■ Your task
Set down exactly, from the records below, the line with "Z.of_nat (List.length bs)" through the line with "cbv zeta. set", and nothing else.

■ Data excerpts
------------------------------------------------
Definition receive_write (ev : event) : cmd := fun s =>
  match request_pending s !! requestId ev with
  | Some pending => receive_part ev pending s
  | None =>
      (check_range (addr ev) (length ev) ⨟
       wr_to_globalmem (addr ev) (length ev) (data ev) ⨟
       match read_pending s !! addr ev with
       | Some reply =>
           write_u64_to_storage (rp_flag_addr reply) (rp_value reply) ⨟
           modify (fun s => s <| read_pending := delete (addr ev) (read_pending s) |>)
       | None =>
           if negb (completionFlagAddr ev =? 0)
           then write_u64_to_storage (completionFlagAddr ev) (completionValue ev) else skip
       end) s
  end.

Definition receive_read (from : Z) (ev : event) : cmd := fun s =>
  (check_range (addr ev) (length ev) ⨟ fun s =>
   match LocalMem.rd_from_globalmem (addr ev) (length ev) (lm s) with
   | None => None
   | Some bytes =>
       try_send_or_queue
         (mkRequest (network_id c) (if 0 <=? returnEndpoint ev then returnEndpoint ev else from)
            (response_vn c) (u64 ((8 + 8 + Z.of_nat (List.length bytes)) * 8))
            (mkEvent WRITE (returnAddr ev) (length ev) bytes (returnAddr ev) (returnEndpoint ev)
               (completionFlagAddr ev) (completionValue ev) (requestId ev) Unknown no_consumer
               (ownerGenerationToken ev)) None) s
   end) s.

Definition receive_dma_write (ev : event) : cmd :=
  check_range (addr ev) (length ev) ⨟ fun s =>
  let '(is_cancelled, r) := CancelRegistry.cancelledToken (ownerGenerationToken ev) (cancelRegistry s) in
  let s := s <| cancelRegistry := r |> in
  if is_cancelled then skip s else wr_to_globalmem (addr ev) (length ev) (data ev) s.

Definition receive_read_complete (now : Z) (ev : event) : cmd := fun s =>
  (match dma_pending s !! requestId ev with
   | Some op =>
       modify (fun s => s <| dma_pending := delete (requestId ev) (dma_pending s) |>) ⨟
       (if bool_decide (kind op = READ_TO_GM) then completeDmaReadToLocalMemory now op (data ev) else skip)
   | None =>
       match request_pending s !! requestId ev with
       | Some pending => receive_part ev pending
       | None =>
           if negb (completionFlagAddr ev =? 0) then
             check_range (addr ev) (length ev) ⨟
             wr_to_globalmem (addr ev) (length ev) (data ev) ⨟
             write_u64_to_storage (completionFlagAddr ev) (completionValue ev)
           else skip
       end
   end ⨟ issue_pending_dma_read_window) s.

Definition receive_write_complete (now : Z) (ev : event) : cmd := fun s =>
  let s := s <| cancelRegistry :=
             snd (CancelRegistry.discardToken (ownerGenerationToken ev) (cancelRegistry s)) |> in
  match dma_pending s !! addr ev with
  | Some op =>
      (modify (fun s => s <| dma_pending := delete (addr ev) (dma_pending s) |>) ⨟
       (if bool_decide (kind op = WRITE_TO_HOST) then finish_op now op true true else skip)) s
  | None => skip s
  end.

Definition receive (now from : Z) (ev : event) : cmd :=
  match type ev with
  | WRITE => receive_write ev
  | READ => receive_read from ev
  | DMA_WRITE => receive_dma_write ev
  | DMA_READ_COMPLETE => receive_read_complete now ev
  | DMA_WRITE_COMPLETE => receive_write_complete now ev
  | DMA_CONSUMER_PROGRESS => skip
  end.

Fixpoint receive_all (now : Z) (evs : list (Z * event)) : cmd :=
  match evs with [] => skip | (from, ev) :: evs => receive now from ev ⨟ receive_all now evs end.

(** The messages that have arrived on a virtual network. *)
Definition handle_receives (now : Z) (evs : list (Z * event)) : cmd :=
  (fun s => Some (flush_send_retry_queue s)) ⨟
  receive_all now evs ⨟ issue_pending_dma_read_window ⨟ schedule_if_pending.

Definition handle_send_available (s : t) : list effect * t := flush_send_retry_queue s.

(** *** The request scheduler's interface *)

Definition ctrlRegisterPendingReadRequest (id gm_dst flag_addr value totalLength : Z) : cmd :=
  if id =? 0 then skip
  else modify (fun s => s <| request_pending :=
         <[id := mkReadRequest gm_dst flag_addr value totalLength 0]> (request_pending s) |>).
Definition ctrlIsReadRequestPending (id : Z) (s : t) : bool :=
  bool_decide (is_Some (request_pending s !! id)).

(** *** Generations *)

Definition fence (s : t) : Fence.t := LocalMem.attentionGenerationFence_ (lm s).
Definition set_fence (f : Fence.t) (s : t) : t :=
  s <| lm := (lm s) <| LocalMem.attentionGenerationFence_ := f |> |>.

Definition beginAttentionGeneration (generation : Z) (s : t) : bool * t :=
  if LocalMem.attentionClusterEnable_ (local c) then
    let '(b, f) := Fence.begin generation (fence s) in (b, set_fence f s)
  else (false, s).

Definition attentionGenerationDrained (generation : Z) (s : t) : bool :=
  bool_decide (map_Forall (fun _ o => ownerGeneration o <> generation) (dma_pending s)) &&
  LocalMem.local_drained generation (lm s) &&
  bool_decide (map_Forall (fun _ l => ownerGeneration (op l) <> generation) (pendingDmaLandings_ s)).

Definition retireAttentionGeneration (generation : Z) (s : t) : bool * t :=
  if attentionGenerationDrained generation s then
    let '(b, f) := Fence.retire generation (fence s) in (b, set_fence f s)
  else (false, s).

Definition of_generation (generation : Z) (o : PendingDmaOp) : bool := ownerGeneration o =? generation.

(** Queued writes of the generation are dropped, each giving up its token. *)
Fixpoint drop_writes (token : Z) (q : list Request) (r : CancelRegistry.registry)
    : list Request * CancelRegistry.registry :=
  match q with
  | [] => ([], r)
  | req :: q =>
      if bool_decide (type (payload req) = DMA_WRITE) && (ownerGenerationToken (payload req) =? token)
      then drop_writes token q (snd (CancelRegistry.discardToken token r))
      else let '(q, r) := drop_writes token q r in (req :: q, r)
  end.

(** How many operations were cancelled, and the command. *)
Definition cancelAttentionGeneration (generation : Z) (s : t) : Z * option (list effect * t) :=
  let s := set_fence (snd (Fence.cancel generation (fence s))) s in
  let mine := filter (fun '(_, o) => of_generation generation o = true) (dma_pending s) in
  let pendingRemoteWrites :=
    Z.of_nat (size (filter (fun '(_, o) => kind o = WRITE_TO_HOST) mine)) in
  let r := CancelRegistry.cancel (u64 (core_id c)) generation pendingRemoteWrites (cancelRegistry s) in
  let '(q, r) := drop_writes (CancelRegistry.token (u64 (core_id c)) generation) (send_retry_queue s) r in
  let landings := filter (fun '(_, l) => of_generation generation (op l) = true) (pendingDmaLandings_ s) in
  let '(n, m) := LocalMem.cancel_accesses generation (lm s) in
  (u32 (Z.of_nat (size mine) + Z.of_nat (size landings) + n),
   issue_pending_dma_read_window
     (s <| cancelRegistry := r |> <| send_retry_queue := q |>
        <| dma_pending := filter (fun '(_, o) => of_generation generation o = false) (dma_pending s) |>
        <| pendingDmaLandings_ :=
             filter (fun '(_, l) => of_generation generation (op l) = false) (pendingDmaLandings_ s) |>
        <| lm := m |>)).

End Engine.

End Dma.
(* ===== verification/DmaCompletion.v ===== *)
(** * Completion of DMA transfers

    Proofs about the DMA engine of [Dma]: the bursts of a transfer cover it
    exactly, and its completion callback runs once, with the last burst.  The
    argument counts the bursts of each callback among the pending and landing
    operations; sending, retrying and local-memory traffic are shown not to touch
    what is counted. *)

From S2P Require Import Prelude Telemetry Cluster GroupMsg LocalMem Dma.
From stdpp Require Import strings pretty.
#[local] Open Scope Z_scope.
#[local] Open Scope mach_scope.

(** ** Bursts *)

Section DmaFacts.
Import Net Dma.
Local Open Scope dma_scope.

Section Engine.
Variable c : Config.
Variable coreTime : Z -> Z.
Variable link : Z -> bool.
Variable order : gmap Z PendingDmaOp -> list Z.
Variable landing_order : gmap Z PendingDmaLanding -> list Z.
Hypothesis Hburst : 0 < dma_burst_bytes c < 2 ^ 32.

Lemma bursts_exact fuel : forall offset rest,
  0 <= rest <= Z.of_nat fuel ->
  let bs := bursts c fuel offset rest in
  concat (map (fun '(o, n) => seqZ o n) bs) = seqZ offset rest /\
  Forall (fun '(o, n) => offset <= o /\ 0 < n <= dma_burst_bytes c /\ o + n <= offset + rest) bs /\
  Z.of_nat (List.length bs) = (rest + dma_burst_bytes c - 1) / dma_burst_bytes c.
Proof.
  induction fuel as [|fuel IH]; intros offset rest Hr; cbv zeta.
  { assert (rest = 0) as -> by lia. simpl. split; [done|]. split; [done|].
    symmetry. apply Z.div_small. lia. }
  cbn [bursts]. destruct (0 <? rest) eqn:E0.
  2: { assert (rest = 0) as -> by lia. simpl. split; [done|]. split; [done|].
       symmetry. apply Z.div_small. lia. }
  cbv zeta. set (xfer := if rest <? dma_burst_bytes c then rest else dma_burst_bytes c).
  assert (0 < xfer <= dma_burst_bytes c /\ xfer <= rest /\ (xfer < dma_burst_bytes c -> xfer = rest))
    as (Hx & Hxr & Hxl) by (unfold xfer; destruct (rest <? dma_burst_bytes c) eqn:E; lia).
  clearbody xfer. destruct (IH (offset + xfer) (rest - xfer) ltac:(lia)) as (Hc & Hf & Hn).
  cbn [map concat List.length]. split_and!.
  - rewrite Hc. replace rest with (xfer + (rest - xfer)) at 2 by lia. by rewrite seqZ_app by lia.
  - constructor; [lia|]. eapply Forall_impl; [exact Hf|]. intros [o n]. lia.
  - rewrite Nat2Z.inj_succ, Hn. destruct (decide (xfer = dma_burst_bytes c)) as [->|Hne].
    + replace (rest + dma_burst_bytes c - 1) with
        (rest - dma_burst_bytes c + dma_burst_bytes c - 1 + 1 * dma_burst_bytes c) by lia.
      rewrite Z.div_add by lia. lia.
    + rewrite (Hxl ltac:(lia)), Z.sub_diag. rewrite (Z.div_small (0 + _ - 1)) by lia.
      apply Z.div_unique with (r := rest - 1); lia.
Qed.

(** The bursts of a transfer cover it exactly: laid end to end their byte
    ranges are the range of the transfer, in order and without overlap, each
    burst is non-empty and within the configured size, and their number is the
    count with which the shared context starts. *)
Theorem bursts_partition (n : Z) :
  0 <= n -> n + dma_burst_bytes c <= 2 ^ 64 ->
  concat (map (fun '(o, x) => seqZ o x) (all_bursts c n)) = seqZ 0 n /\
  Forall (fun '(o, x) => 0 <= o /\ 0 < x <= dma_burst_bytes c /\ o + x <= n) (all_bursts c n) /\
  Z.of_nat (List.length (all_bursts c n)) = burst_count c n.
Proof.
  intros Hn Hw. destruct (bursts_exact (Z.to_nat n) 0 n ltac:(lia)) as (H1 & H2 & H3).
  split; [exact H1|]. split; [exact H2|]. unfold all_bursts, burst_count. rewrite H3.
  rewrite u64_small; [done|]. unfold is_u64. lia.
Qed.

(** ** Sending changes nothing that matters to completion *)

(** What completion depends on in an operation: its context, its callback and
    the generation that owns it. *)
Definition tag := (option Z * DmaCallback * Z)%type.
Definition tag_of (o : PendingDmaOp) : tag := (ctx o, cb o, ownerGeneration o).
Definition tags (s : t) : gmap Z tag := tag_of <$> dma_pending s.
Definition landing_tags (s : t) : gmap Z tag := (tag_of ∘ op) <$> pendingDmaLandings_ s.

Definition is_run (e : effect) : option Z := match e with Run n _ => Some n | _ => None end.
Definition runs (o : list effect) : list Z := omap is_run o.

Record quiet (s : t) (o : list effect) (s' : t) : Prop := {
  qu_tags : tags s' = tags s;
  qu_landings : landing_tags s' = landing_tags s;
  qu_contexts : contexts s' = contexts s;
  qu_transfers : transfers s' = transfers s;
  qu_fence : fence s' = fence s;
  qu_object : next_object s' = next_object s;
  qu_tag : nextLocalDmaTag_ s' = nextLocalDmaTag_ s;
  qu_runs : runs o = []
}.

Lemma quiet_refl s : quiet s [] s.
Proof. by constructor. Qed.
Lemma quiet_trans s1 o1 s2 o2 s3 : quiet s1 o1 s2 -> quiet s2 o2 s3 -> quiet s1 (o1 ++ o2) s3.
Proof.
  intros [] []. constructor; try congruence. unfold runs in *. by rewrite omap_app, qu_runs0, qu_runs1.
Qed.

Lemma set_op_tags key o o' s :
  dma_pending s !! key = Some o -> tag_of o' = tag_of o -> tags (set_op key o' s) = tags s.
Proof.
  intros Ho Ht. unfold tags, set_op. simpl. rewrite fmap_insert, Ht. apply insert_id.
  by rewrite lookup_fmap, Ho.
Qed.

Lemma mark_quiet req s : quiet s [] (mark_dma_read_sent c req s).
Proof.
  unfold mark_dma_read_sent. destruct (readKey req) as [key|]; [|apply quiet_refl].
  destruct (dma_pending s !! key) as [o|] eqn:E; [|apply quiet_refl].
  destruct (kind o); [|apply quiet_refl]. constructor; try done.
  apply (set_op_tags key o); [done|]. by destruct (first_send_seen o).
Qed.

Lemma flush_quiet fuel : forall s, let r := flush_loop c link fuel s in quiet s (fst r) (snd r).
Proof.
  induction fuel as [|fuel IH]; intros s; cbn [flush_loop]; [apply quiet_refl|].
  destruct (send_retry_queue s) as [|req q]; [apply quiet_refl|]. unfold link_send.
  destruct (link (send_attempts s)); simpl negb; cbv iota; [|by constructor].
  set (s1 := s <| send_attempts := _ |>).
  pose proof (mark_quiet req s1) as Q. set (s2 := (mark_dma_read_sent c req s1) <| send_retry_queue := q |>).
  specialize (IH s2). cbv zeta in IH. destruct (flush_loop c link fuel s2) as [o s3]. simpl in *.
  apply (quiet_trans s [NetSend req] s2 o s3); [|exact IH]. destruct Q. by constructor.
Qed.

Lemma try_send_quiet req s o s' : try_send_or_queue c link req s = Some (o, s') -> quiet s o s'.
Proof.
  unfold try_send_or_queue, try_send, flush_send_retry_queue. intros E.
  pose proof (flush_quiet (List.length (send_retry_queue s)) s) as Q. cbv zeta in Q.
  destruct (flush_loop c link _ s) as [o1 s1]. simpl in Q.
  assert (forall s2, quiet s1 [NetSend req] s2 -> quiet s (o1 ++ [NetSend req]) s2) as Hsend
    by (intros s2; by apply quiet_trans).
  destruct (send_retry_queue s1) as [|r q] eqn:Eq.
  - unfold link_send in E. destruct (link (send_attempts s1)); simpl in E; injection E as <- <-.
    + apply Hsend. pose proof (mark_quiet req (s1 <| send_attempts := send_attempts s1 + 1 |>)) as [].
      by constructor.
    + destruct Q. by constructor.
  - simpl in E. injection E as <- <-. destruct Q. by constructor.
Qed.

(** *** The generation fence is not touched by accesses *)

Lemma issue_fence cl now id m :
  LocalMem.attentionGenerationFence_ (snd (LocalMem.issueLocalAccess cl coreTime now id m)) =
  LocalMem.attentionGenerationFence_ m.
Proof.
  unfold LocalMem.issueLocalAccess. destruct (LocalMem.localAccessPending_ m !! id) as [r|]; [|done].
  cbv zeta. destruct (LocalMem.attentionClusterEnable_ cl); [|by destruct (LocalMem.kind r)].
  unfold LocalMem.record_interval. destruct (LocalMem.kind r); simpl;
    by destruct (BusyIntervalUnion.add _ _ _).
Qed.

Lemma reads_fence cl fuel now : forall m,
  LocalMem.attentionGenerationFence_ (snd (LocalMem.issue_reads cl coreTime fuel now m)) =
  LocalMem.attentionGenerationFence_ m.
Proof.
  induction fuel as [|fuel IH]; intros m; cbn [LocalMem.issue_reads]; [done|].
  destruct (LocalMem.localReadQueue_ m) as [|id q]; [done|]. case_match; [|done].
  match goal with |- context [LocalMem.issueLocalAccess cl coreTime now id ?m1] =>
    pose proof (issue_fence cl now id m1) as E; set (m0 := m1) in * end.
  destruct (LocalMem.issueLocalAccess cl coreTime now id m0) as [o m1]. specialize (IH m1).
  destruct (LocalMem.issue_reads cl coreTime fuel now m1) as [o' m2]. simpl in *. by rewrite IH, E.
Qed.

Lemma writes_fence cl fuel now : forall m,
  LocalMem.attentionGenerationFence_ (snd (LocalMem.issue_writes cl coreTime fuel now m)) =
  LocalMem.attentionGenerationFence_ m.
Proof.
  induction fuel as [|fuel IH]; intros m; cbn [LocalMem.issue_writes]; [done|].
  destruct (LocalMem.localWriteQueue_ m) as [|id q]; [done|]. case_match; [|done].
  match goal with |- context [LocalMem.issueLocalAccess cl coreTime now id ?m1] =>
    pose proof (issue_fence cl now id m1) as E; set (m0 := m1) in * end.
  destruct (LocalMem.issueLocalAccess cl coreTime now id m0) as [o m1]. specialize (IH m1).
  destruct (LocalMem.issue_writes cl coreTime fuel now m1) as [o' m2]. simpl in *. by rewrite IH, E.
Qed.

Lemma try_issue_fence cl now m :
  LocalMem.attentionGenerationFence_ (snd (LocalMem.tryIssueLocalAccesses cl coreTime now m)) =
  LocalMem.attentionGenerationFence_ m.
Proof.
  unfold LocalMem.tryIssueLocalAccesses.
  pose proof (reads_fence cl (List.length (LocalMem.localReadQueue_ m)) now m) as E1.
  destruct (LocalMem.issue_reads _ _ _ _ _) as [o m1]. simpl in E1.
  pose proof (writes_fence cl (List.length (LocalMem.localWriteQueue_ m1)) now m1) as E2.
  destruct (LocalMem.issue_writes _ _ _ _ _) as [o' m2]. simpl in *. congruence.
Qed.

Lemma enter_fence cl now m :
  LocalMem.attentionGenerationFence_ (snd (snd (LocalMem.enter_access cl coreTime now m))) =
  LocalMem.attentionGenerationFence_ m.
Proof. unfold LocalMem.enter_access. simpl. rewrite try_issue_fence. by case_match. Qed.

Lemma local_write_fence cl now a d who tg k m :
  LocalMem.attentionGenerationFence_ (snd (snd (LocalMem.localWriteAsync cl coreTime now a d who tg k m))) =
  LocalMem.attentionGenerationFence_ m.
Proof.
  unfold LocalMem.localWriteAsync. destruct k; [|done]. cbv zeta. destruct (_ || _); [done|].
  by rewrite enter_fence.
Qed.

Lemma local_event_fence cl now id m :
  LocalMem.attentionGenerationFence_ (snd (snd (LocalMem.handleLocalAccessEvent cl coreTime now id m))) =
  LocalMem.attentionGenerationFence_ m.
Proof.
  unfold LocalMem.handleLocalAccessEvent. destruct (LocalMem.localAccessPending_ m !! id) as [r|]; [|done].
  cbv zeta. destruct (LocalMem.kind r); (case_match; cbn [fst snd]; rewrite try_issue_fence; by case_match).
Qed.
------------------------------------------------
■ Exercise response
  Z.of_nat (List.length bs) = (rest + dma_burst_bytes c - 1) / dma_burst_bytes c.
Proof.
  induction fuel as [|fuel IH]; intros offset rest Hr; cbv zeta.
  { assert (rest = 0) as -> by lia. simpl. split; [done|]. split; [done|].
    symmetry. apply Z.div_small. lia. }
  cbn [bursts]. destruct (0 <? rest) eqn:E0.
  2: { assert (rest = 0) as -> by lia. simpl. split; [done|]. split; [done|].
       symmetry. apply Z.div_small. lia. }
  cbv zeta. set (xfer := if rest <? dma_burst_bytes c then rest else dma_burst_bytes c).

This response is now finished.